_Task prompt:_ In the listing below, locate the line containing "(** The bounds" and the line containing "ltac:(left)); clear E". Output both of them and every line between, exactly as written, and nothing more.

_Supplied material:_
(* ===== verification/NumericKind.v ===== *)
(** * The float index in a payload index

    The numeric index of floats satisfies what the payload index relies on of
    a field index, for range conditions with bounds that are numbers, at most
    one bound on each side, and not the same number in [gt] and [lt], on which
    the estimate panics. *)

From stdpp Require Import base gmap strings list sorting sets.
From Stdlib Require Import ZArith Lia SpecFloat.
From S2P Require Import Prelude KeyEncoding Types Rocks IdTracker JsonPath Text Filters Estimator.
From S2P Require Import FieldIndex FieldIndexEnum QueryOptimizer FieldIndexLaws Segment Histogram HistogramSpec.
From S2P Require Import NumericIndex NumericSpec NumericIndexSpec NumericEstimate.

(** JSON has no NaN. *)
Class JsonFloats (Num : Type) `{!JsonNumber Num} : Prop :=
  json_float n x : as_f64 n = Some x → f64_ok x.

Lemma float_numbers_floats : JsonFloats spec_float (JsonNumber0 := float_numbers).
Proof. intros n x. cbn. destruct (f64_okb n) eqn:Hn; [|done]. intros [= <-]. by apply f64_okb_ok. Qed.

(** The bounds are numbers, there is one on each side at most, and it is not [gt: x, lt: x]. *)
Definition plain_range (r : Range) : bool :=
  forallb (λ b, match b with Some x => f64_okb x | None => true end) [range_lt r; range_gt r; range_lte r; range_gte r]
  && negb (bool_decide (is_Some (range_lt r)) && bool_decide (is_Some (range_lte r)))
  && negb (bool_decide (is_Some (range_gt r)) && bool_decide (is_Some (range_gte r)))
  && match range_gt r, range_lt r with Some g, Some h => negb (SFeqb g h) | _, _ => true end.

Class PlainRanges (fc_ok : FieldCondition → bool) : Prop :=
  plain_ranges fc r : fc_ok fc = true → fc_range fc = Some r → plain_range r = true.

Lemma plain_range_check r x :
  plain_range r = true → f64_ok x → range_ok (T:=spec_float) r ∧ (check_range r x = true ↔ in_start r x ∧ in_end r x).
Proof.
  unfold plain_range. rewrite !andb_true_iff, !negb_true_iff, !andb_false_iff. intros [[[Hb Hl] Hg] _] Hx.
  assert (range_ok (T:=spec_float) r) as Hr.
  { intros b Hin y ->. rewrite forallb_forall in Hb. apply f64_okb_ok. exact (Hb (Some y) (proj1 (list_elem_of_In _ _) Hin)). }
  split; [done|]. unfold check_range, in_start, in_end.
  destruct (range_lt r) as [lt|] eqn:E1, (range_lte r) as [lte|] eqn:E2; [by destruct Hl|..];
    (destruct (range_gt r) as [gt|] eqn:E3, (range_gte r) as [gte|] eqn:E4; [by destruct Hg|..]);
    repeat match goal with
    | E : range_lt r = Some _ |- _ => pose proof (range_ok_at _ _ _ Hr E ltac:(left)); clear E
    | E : range_gt r = Some _ |- _ => pose proof (range_ok_at _ _ _ Hr E ltac:(right; left)); clear E
    | E : range_lte r = Some _ |- _ => pose proof (range_ok_at _ _ _ Hr E ltac:(right; right; left)); clear E
    | E : range_gte r = Some _ |- _ => pose proof (range_ok_at _ _ _ Hr E ltac:(right; right; right; left)); clear E
    end; cbn [map_or nm_from_f64 f64_numericable num_rank f64_laws num_ok] in *;
    rewrite ?SFltb_rank, ?SFleb_rank, ?andb_true_r, ?andb_true_iff, ?Z.ltb_lt, ?Z.leb_le by done; tauto.
Qed.

Lemma plain_not_degenerate r : plain_range r = true → degenerate (T:=spec_float) (lower_bound r) (upper_bound r) = false.
Proof.
  intros Hp. destruct (plain_range_check r (S754_zero false) Hp) as [Hr _]; [done|]. unfold plain_range in Hp.
  rewrite !andb_true_iff, !negb_true_iff, !andb_false_iff in Hp. destruct Hp as [[[_ Hl] Hg] Hd]. unfold lower_bound, upper_bound, degenerate.
  destruct (range_gte r) as [gte|]; [done|]. destruct (range_gt r) as [g|] eqn:Hgt; [|done].
  destruct (range_lte r) as [lte|]; [done|]. destruct (range_lt r) as [h|] eqn:Hlt; [|done]. cbn.
  rewrite <-SFeqb_rank; [by apply negb_true_iff|..]; eapply Hr; [|done| |done]; set_solver.
Qed.

Section float_kind.
Context {Num NI GI TI DB : Type} `{!JsonNumber Num, !JsonFloats Num} `{!GeoOps} {HDB : RocksDB DB} {HRL : RocksLaws DB} `{!FloatFunctions}.
Context `{!IndexValues Z NI, !IndexValues GeoPoint GI, !TextChecks TI}.
Context (fc_ok : FieldCondition → bool) {fc_ok_one : SingleConditions fc_ok} {fc_ok_plain : PlainRanges fc_ok}.
Abbreviation NF := (NumericIndex spec_float DB).
Abbreviation float_value := (numeric_float_get_value (Num:=Num)).

Definition float_reflects (s : NF) (f : Content Num) : Prop :=
  (∃ l, numeric_wf s l) ∧ ∀ i, ni_vals s i = indexed_values float_value (f i).

Lemma float_values_ok (v : MultiValue (Value Num)) : Forall f64_ok (indexed_values float_value v).
Proof using JsonFloats0.
  assert (∀ w x, float_value w = Some x → f64_ok x) as Hget by (intros [] x; try done; apply json_float).
  apply Forall_forall. intros x. unfold indexed_values. rewrite list_elem_of_bind. intros (w & Hx & _).
  assert (∀ w, x ∈ option_list (float_value w) → f64_ok x) as Hopt.
  { intros w'. destruct (float_value w') as [y|] eqn:Hw; cbn; [intros ->%list_elem_of_singleton; by eapply Hget|by intros ?%not_elem_of_nil]. }
  destruct w as [| | | |a|]; cbn [value_elems] in Hx; try by apply Hopt in Hx.
  apply list_elem_of_omap in Hx as (y & _ & Hy). by eapply Hget.
Qed.

Lemma float_reflects_set s s' i vs v f g :
  float_reflects s g → (∃ l, numeric_wf s' l) → ni_values_set i vs s s' → vs = indexed_values float_value v →
  (∀ j, j ≠ i → g j = f j) → float_reflects s' (content_set i v f).
Proof.
  intros [_ Hv] Hl [_ Hset] -> Hne. split; [done|]. intros j. rewrite Hset. unfold content_set.
  destruct (decide (j = i)); [done|]. by rewrite Hv, Hne.
Qed.

Lemma float_kind_add s f i v :
  float_reflects s f →
  sm_wp (numeric_add_point float_value i v)
    (λ _ s', float_reflects s' (if reindexes float_value v then content_set i v f else f)) (λ _ _, True) s.
Proof using HRL JsonFloats0.
  intros Hr. pose proof Hr as [[l Hwf] Hv]. unfold numeric_add_point. destruct (N.leb_spec (N.of_nat i) U32_MAX) as [Hi|Hi]; [|done].
  destruct (reindexes float_value v) eqn:Hre.
  2: { unfold sm_wp. destruct (vi_add_point_keeps add_many_to_list float_value numeric_remove_point i v s Hre) as [-> _]. done. }
  rewrite vi_add_point_reindexes by done. apply sm_wp_bind. eapply sm_wp_mono; [by apply (numeric_remove_spec i s l)| |done].
  cbn. intros _ s1 ((l1 & Hwf1) & Hset1 & _).
  eapply sm_wp_mono; [apply (numeric_add_spec i (indexed_values float_value v) s1 l1); [done| |apply float_values_ok|done]| |done].
  - destruct Hset1 as [_ Hj]. by rewrite Hj, decide_True.
  - cbn. intros _ s2 (Hwf2 & Hset2 & _).
    eapply (float_reflects_set s1 s2 i _ v f (content_set i (MSingle None) f)); [|done|exact Hset2|done|].
    + eapply (float_reflects_set s s1 i [] _ f f); eauto.
    + intros j Hj. unfold content_set. by rewrite decide_False.
Qed.

Lemma check_float_range fc r (c : MultiValue (Value Num)) :
  fc_range fc = Some r → one_condition fc = true →
  check_content fc c = existsb (check_range r) (indexed_values float_value c).
Proof.
  intros Hr Hone. apply (check_range_values float_value _ r); [done..|]. intros [| | | | |]; try done. cbn. unfold map_or.
  by destruct (as_f64 _); cbn; rewrite ?orb_false_r.
Qed.

#[export] Instance float_kind_laws :
  KindLaws fc_ok NF (kind_checker (NI:=NI) (GI:=GI) (TI:=TI) (DB:=DB) FloatIndex).
Proof using HRL fc_ok_one fc_ok_plain JsonFloats0.
  refine {| kl_reflects := float_reflects; kl_covers _ := reindexes float_value |}.
  - intros s f g Hfg [Hwf Hv]. split; [done|]. intros i. by rewrite <-Hfg.
  - done.
  - done.
  - intros s i v f Hc [Hwf Hv]. split; [done|]. intros j. rewrite Hv. unfold content_set. destruct (decide (j = i)); [|done].
    symmetry. by apply (vi_add_point_keeps (St:=unit) (λ _ _, mret tt) float_value (λ _, mret tt) i v tt).
  - intros s f i v. apply float_kind_add.
  - intros s f i Hr. pose proof Hr as [[l Hwf] _]. eapply sm_wp_mono; [by apply (numeric_remove_spec i s l)| |done].
    cbn. intros _ s' (Hwf' & Hset & _). by eapply (float_reflects_set s s' i [] _ f f).
  - intros s f [[l Hwf] Hv]. cbn. unfold numeric_recreate, on_ni_db. apply sm_wp_zoom.
    pose proof (recreate_no_panic (ni_column s) (ni_db s)) as Hp. unfold sm_wp.
    destruct (recreate_column_family _ _) as [[[]|e|] db]; [|done|done]. split; [|done]. exists l. by destruct Hwf; split.
  - intros s f fc pts i [[l Hwf] Hv] Hok. cbn. destruct (fc_range fc) as [r|] eqn:Hr.
    2: { unfold numeric_filter. rewrite Hr. done. }
    pose proof (fc_ok_plain fc r Hok Hr) as Hplain.
    destruct (numeric_filter_points (E:=OperationError) s l fc r Hwf Hr) as (points & -> & Hpts).
    { by apply (plain_range_check r (S754_zero false)). }
    intros [= <-]. rewrite Hpts, Hv, (check_float_range fc r) by (done || by apply fc_ok_one). rewrite existsb_exists.
    setoid_rewrite <-list_elem_of_In. pose proof (float_values_ok (f i)) as Hfl. rewrite Forall_forall in Hfl.
    split; intros (x & Hx & Hb); exists x; (split; [done|]); by apply plain_range_check; auto.
  - intros s f fc chk i [_ Hv] Hok Hchk. unfold kind_checker, field_condition_index in Hchk.
    assert ((fc_range fc ≫= get_range_checkers (NI:=NI) (GI:=GI) (TI:=TI) (DB:=DB) (FloatIndex s)) = Some chk) as Hr.
    { destruct (fc_match fc) as [[[]| |[]]|], (fc_range fc), (fc_geo_radius fc), (fc_geo_bounding_box fc); done. }
    destruct (fc_range fc) as [r|] eqn:Hfc; [|done]. injection Hr as <-.
    rewrite (check_float_range fc r) by (done || by apply fc_ok_one). rewrite <-Hv.
    unfold any_value, index_get_values, numeric_values, ni_vals. by destruct (numeric_get_values s i).
  - intros s f fc [[l Hwf] _] Hok. cbn. unfold numeric_estimate_cardinality. destruct (fc_range fc) as [r|] eqn:Hr; [|by exists None].
    pose proof (fc_ok_plain fc r Hok Hr) as Hplain. pose proof (range_cardinality_outcome (E:=OperationError) s l r Hwf) as Hout.
    rewrite plain_not_degenerate in Hout by done. destruct Hout as [e He]; [by apply range_bounds_ok, plain_range_check with (S754_zero false)..|].
    rewrite He. eexists. split; [done|]. intros e' [= <-]. cbn. rewrite (range_cardinality_clauses _ _ _ He). by repeat constructor.
Defined.
End float_kind.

_Answer section:_
(** The bounds are numbers, there is one on each side at most, and it is not [gt: x, lt: x]. *)
Definition plain_range (r : Range) : bool :=
  forallb (λ b, match b with Some x => f64_okb x | None => true end) [range_lt r; range_gt r; range_lte r; range_gte r]
  && negb (bool_decide (is_Some (range_lt r)) && bool_decide (is_Some (range_lte r)))
  && negb (bool_decide (is_Some (range_gt r)) && bool_decide (is_Some (range_gte r)))
  && match range_gt r, range_lt r with Some g, Some h => negb (SFeqb g h) | _, _ => true end.

Class PlainRanges (fc_ok : FieldCondition → bool) : Prop :=
  plain_ranges fc r : fc_ok fc = true → fc_range fc = Some r → plain_range r = true.

Lemma plain_range_check r x :
  plain_range r = true → f64_ok x → range_ok (T:=spec_float) r ∧ (check_range r x = true ↔ in_start r x ∧ in_end r x).
Proof.
  unfold plain_range. rewrite !andb_true_iff, !negb_true_iff, !andb_false_iff. intros [[[Hb Hl] Hg] _] Hx.
  assert (range_ok (T:=spec_float) r) as Hr.
  { intros b Hin y ->. rewrite forallb_forall in Hb. apply f64_okb_ok. exact (Hb (Some y) (proj1 (list_elem_of_In _ _) Hin)). }
  split; [done|]. unfold check_range, in_start, in_end.
  destruct (range_lt r) as [lt|] eqn:E1, (range_lte r) as [lte|] eqn:E2; [by destruct Hl|..];
    (destruct (range_gt r) as [gt|] eqn:E3, (range_gte r) as [gte|] eqn:E4; [by destruct Hg|..]);
    repeat match goal with
    | E : range_lt r = Some _ |- _ => pose proof (range_ok_at _ _ _ Hr E ltac:(left)); clear E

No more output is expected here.